Pédiatrie
Douleur de l’adolescent et opioïdes : les dangers des prescriptions dans la famille
Dans une large cohorte norvégienne, des prescriptions d’opioïdes chez les parents sont associées à un risque accru d’initiation et surtout d’usage persistant chez leurs enfants devenus adolescents ou jeunes adultes. L’effet est indépendant de l’antécédent parental de douleur musculo-squelettique et persiste après ajustements, plaidant pour des stratégies de prise en charge centrées sur la famille afin de prévenir une exposition évitable aux opioïdes.
- Feodora Chiosea/istock
La douleur chronique est fréquente à l’adolescence et l’usage d’opioïdes, pourtant non recommandés en première intention pour les douleurs non malignes, reste observé en pratique. Cette étude visait à tester l’hypothèse d’un gradient de risque lié aux prescriptions parentales, possible reflet d’une exposition partagée (normes de soins, accès, comportements) et de vulnérabilités communes.
Parmi 21 470 adolescents et jeunes adultes (13–29 ans) appariés à au moins un parent dans Young-HUNT/HUNT, et suivis jusqu’à 7 ans, 24,4 % ont reçu au moins une prescription d’opioïdes et 1,3 % auraient un usage persistant (≥3 trimestres sur 4 la même année) selon les résultats publiés dans PLOS Medicine.
Le signal principal porte sur la persistance : lorsque la mère avait au moins 2 prescriptions sur 5 ans, le HR d’un usage persistant chez l’enfant atteindrait 2,60 (IC à 95 % 1,86–3,65) versus aucune prescription maternelle ; le HR est de 2,37 (1,56–3,60) pour une exposition paternelle équivalente. Pour toute prescription, l’augmentation de risque est plus modeste mais significative du côté maternel (HR 1,30 [1,15–1,47]) et proche du seuil pour le père (HR 1,19 [1,01–1,41]).
Le poids du modèle familial
L’association n’est pas modifiée par l’existence d’une douleur musculo-squelettique chronique parentale : chez les mères, le HR pour « toute prescription » est de 1,30 (1,15–1,47) en cas de douleur et de 1,31 (1,06–1,62) en son absence ; chez les pères, de 1,19 (1,01–1,41) avec douleur contre 1,21 (0,98–1,50) sans douleur. Les résultats demeurent significatifs après ajustement pour l’âge et les IMC parentaux, le niveau d’éducation, l’âge de l’enfant.
Pris ensemble, ces chiffres décrivent un double signal : un effet d’entraînement sur l’initiation et, plus marqué, sur la persistance, cible prioritaire des politiques de réduction des risques.

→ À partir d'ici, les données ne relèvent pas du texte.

(* ===== verification/MemCopy.v ===== *)
(** * MemCopy: memcpy, memmove, memset

    Models src/string/memcpy.c, memmove.c and memset.c on the flat byte memory
    of Prelude: the word-at-a-time loops, the shifted copies of memcpy for
    misaligned destinations and the overlapping stores of memset are the
    code's, on 32- and 64-bit little-endian words.  Loops run on the remaining
    length, which bounds their rounds.  The theorems say that each function is
    the byte-wise specification ([mcopy], [mfill]): equivalence of the
    optimised routine with the reference, and nothing outside the destination
    changes. *)

From Stdlib Require Import ZArith Lia ZifyBool List Bool Setoid Morphisms.
From S2P Require Import Prelude.
Open Scope Z_scope.

(** ** The code *)

Definition cst : Type := mem * Z * Z * Z.   (* memory, d, s, n *)

(** The statement "d[0] = s[0], both pointers stepped", k times. *)
Fixpoint copy_bytes (k : nat) (m : mem) (d s : Z) : mem :=
  match k with
  | O => m
  | S k' => copy_bytes k' (mset m d (m s)) (d + 1) (s + 1)
  end.

Definition bit (n k : Z) : bool := negb (Z.land n k =? 0).

(** One aligned 32-bit word read and written. *)
Definition copy_word (m : mem) (d s : Z) : mem := store 4 m d (load 4 m s).

Definition head_cond (t : cst) : bool :=
  let '(_, _, s, n) := t in negb (s mod 4 =? 0) && negb (n =? 0).

Definition head_step (t : cst) : cst :=
  let '(m, d, s, n) := t in (mset m d (m s), d + 1, s + 1, n - 1).

Definition aligned_step (t : cst) : cst :=
  let '(m, d, s, n) := t in
  let m := copy_word m (d + 0) (s + 0) in
  let m := copy_word m (d + 4) (s + 4) in
  let m := copy_word m (d + 8) (s + 8) in
  let m := copy_word m (d + 12) (s + 12) in
  (m, d + 16, s + 16, n - 16).

(** The branch for a destination that is also aligned. *)
Definition memcpy_aligned (t : cst) : mem :=
  let '(m, d, s, n) := t in
  let '(m, d, s, n) :=
    while (fun '(_, _, _, n) => 16 <=? n) aligned_step (Z.to_nat n) (m, d, s, n) in
  let '(m, d, s) :=
    if bit n 8 then
      (copy_word (copy_word m (d + 0) (s + 0)) (d + 4) (s + 4), d + 8, s + 8)
    else (m, d, s) in
  let '(m, d, s) :=
    if bit n 4 then (copy_word m (d + 0) (s + 0), d + 4, s + 4) else (m, d, s) in
  let '(m, d, s) :=
    if bit n 2 then (copy_bytes 2 m d s, d + 2, s + 2) else (m, d, s) in
  if bit n 1 then copy_bytes 1 m d s else m.

(** The loops of the three misaligned cases: destination d % 4 = 4 - k, so
    that the source words straddle; [k] bytes of [w] are already copied and
    the next source word is at s + (4 - k).  [k] is 3, 2, 1. *)
Definition shift_step (k : Z) (t : cst * Z) : cst * Z :=
  let '((m, d, s, n), w) := t in
  let o := 4 - k in
  let x := load 4 m (s + o) in
  let m := store 4 m (d + 0)
             (Z.lor (Z.shiftr w (8 * k)) (u32 (Z.shiftl x (8 * o)))) in
  let w := load 4 m (s + (o + 4)) in
  let m := store 4 m (d + 4)
             (Z.lor (Z.shiftr x (8 * k)) (u32 (Z.shiftl w (8 * o)))) in
  let x := load 4 m (s + (o + 8)) in
  let m := store 4 m (d + 8)
             (Z.lor (Z.shiftr w (8 * k)) (u32 (Z.shiftl x (8 * o)))) in
  let w := load 4 m (s + (o + 12)) in
  let m := store 4 m (d + 12)
             (Z.lor (Z.shiftr x (8 * k)) (u32 (Z.shiftl w (8 * o)))) in
  ((m, d + 16, s + 16, n - 16), w).

(** case 4-k of the switch: read w, copy k bytes, run the loop while
    n >= 20 - k. *)
Definition shift_case (k : Z) (t : cst) : cst :=
  let '(m, d, s, n) := t in
  let w := load 4 m s in
  let m := copy_bytes (Z.to_nat k) m d s in
  let '(t, _) :=
    while (fun '((_, _, _, n), _) => 20 - k <=? n) (shift_step k) (Z.to_nat n)
      ((m, d + k, s + k, n - k), w) in
  t.

Definition memcpy_tail (t : cst) : mem :=
  let '(m, d, s, n) := t in
  let '(m, d, s) :=
    if bit n 16 then (copy_bytes 16 m d s, d + 16, s + 16) else (m, d, s) in
  let '(m, d, s) :=
    if bit n 8 then (copy_bytes 8 m d s, d + 8, s + 8) else (m, d, s) in
  let '(m, d, s) :=
    if bit n 4 then (copy_bytes 4 m d s, d + 4, s + 4) else (m, d, s) in
  let '(m, d, s) :=
    if bit n 2 then (copy_bytes 2 m d s, d + 2, s + 2) else (m, d, s) in
  if bit n 1 then copy_bytes 1 m d s else m.

(** memcpy: the memory after the call and the return value. *)
Definition memcpy (m : mem) (dest src n : Z) : mem * Z :=
  let '(m, d, s, n) :=
    while head_cond head_step 3 (m, dest, src, n) in
  if d mod 4 =? 0 then (memcpy_aligned (m, d, s, n), dest)
  else
    let '(m, d, s, n) :=
      if 32 <=? n then
        match d mod 4 with
        | 1 => shift_case 3 (m, d, s, n)
        | 2 => shift_case 2 (m, d, s, n)
        | 3 => shift_case 1 (m, d, s, n)
        | _ => (m, d, s, n)
        end
      else (m, d, s, n) in
    (memcpy_tail (m, d, s, n), dest).

(** memmove, on 64-bit words.  The alignment loops leave the function when the
    length runs out ([inr]); [n] counts what is left. *)
Definition WS : Z := 8.

Definition fwd_align (t : cst) : cst + (cst + mem) :=
  let '(m, d, s, n) := t in
  if d mod WS =? 0 then inr (inl t)
  else if n =? 0 then inr (inr m)
  else inl (mset m d (m s), d + 1, s + 1, n - 1).

Definition fwd_word_step (t : cst) : cst :=
  let '(m, d, s, n) := t in (store 8 m d (load 8 m s), d + WS, s + WS, n - WS).

Definition fwd_byte_step (t : cst) : cst :=
  let '(m, d, s, n) := t in (mset m d (m s), d + 1, s + 1, n - 1).

Definition fwd_bytes_loop (t : cst) : mem :=
  let '(m, _, _, n) := t in
  let '(m, _, _, _) :=
    while (fun '(_, _, _, n) => negb (n =? 0)) fwd_byte_step (Z.to_nat n) t in m.

Definition bwd_align (t : cst) : cst + (cst + mem) :=
  let '(m, d, s, n) := t in
  if (d + n) mod WS =? 0 then inr (inl t)
  else if n =? 0 then inr (inr m)
  else inl (mset m (d + (n - 1)) (m (s + (n - 1))), d, s, n - 1).

Definition bwd_word_step (t : cst) : cst :=
  let '(m, d, s, n) := t in
  let n := n - WS in (store 8 m (d + n) (load 8 m (s + n)), d, s, n).

Definition bwd_byte_step (t : cst) : cst :=
  let '(m, d, s, n) := t in
  let n := n - 1 in (mset m (d + n) (m (s + n)), d, s, n).

Definition bwd_bytes_loop (t : cst) : mem :=
  let '(m, _, _, n) := t in
  let '(m, _, _, _) :=
    while (fun '(_, _, _, n) => negb (n =? 0)) bwd_byte_step (Z.to_nat n) t in m.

Un effet robuste, peu modulé par la douleur parentale
Il s’agit d’une cohorte prospective norvégienne (Young-HUNT/HUNT, 2006–2008 et 2017–2019) liée au Norwegian Prescription Database. L’exposition parentale était catégorisée (0, 1, ≥2 prescriptions sur 5 ans) autour de la date d’inclusion de l’enfant ; les issues étaient l’initiation et l’usage persistant. Le recours à des registres exhaustifs et l’appariement parent-enfant renforcent la validité externe pour des systèmes de soins comparables et limitent les biais de sélection. Les auteurs reconnaissent toutefois des limites : résidu de confusion possible par facteurs non mesurés, et ambiguïté temporelle pour une fraction des expositions parentales mesurées après l’inclusion de l’enfant.
Selon les auteurs, ces résultats invitent les cliniciens à intégrer l’histoire médicamenteuse parentale lors de la décision de prescriptions d’antalgiques forts chez les 13–29 ans, à privilégier des parcours non opioïdes (éducation, réévaluation diagnostique, traitements non opioïdes, réééducation et thérapies psychologiques), et à déployer des interventions familiales : information ciblée, contractualisation d’objectifs de douleur/fonction, et stratégies de déprescription lorsque pertinent.
Au total, le signal familial doit devenir un réflexe clinique : dépister, informer, proposer des alternatives et n’envisager l’association aux opioïdes qu’après évaluation stricte du rapport bénéfice–risque chez les jeunes.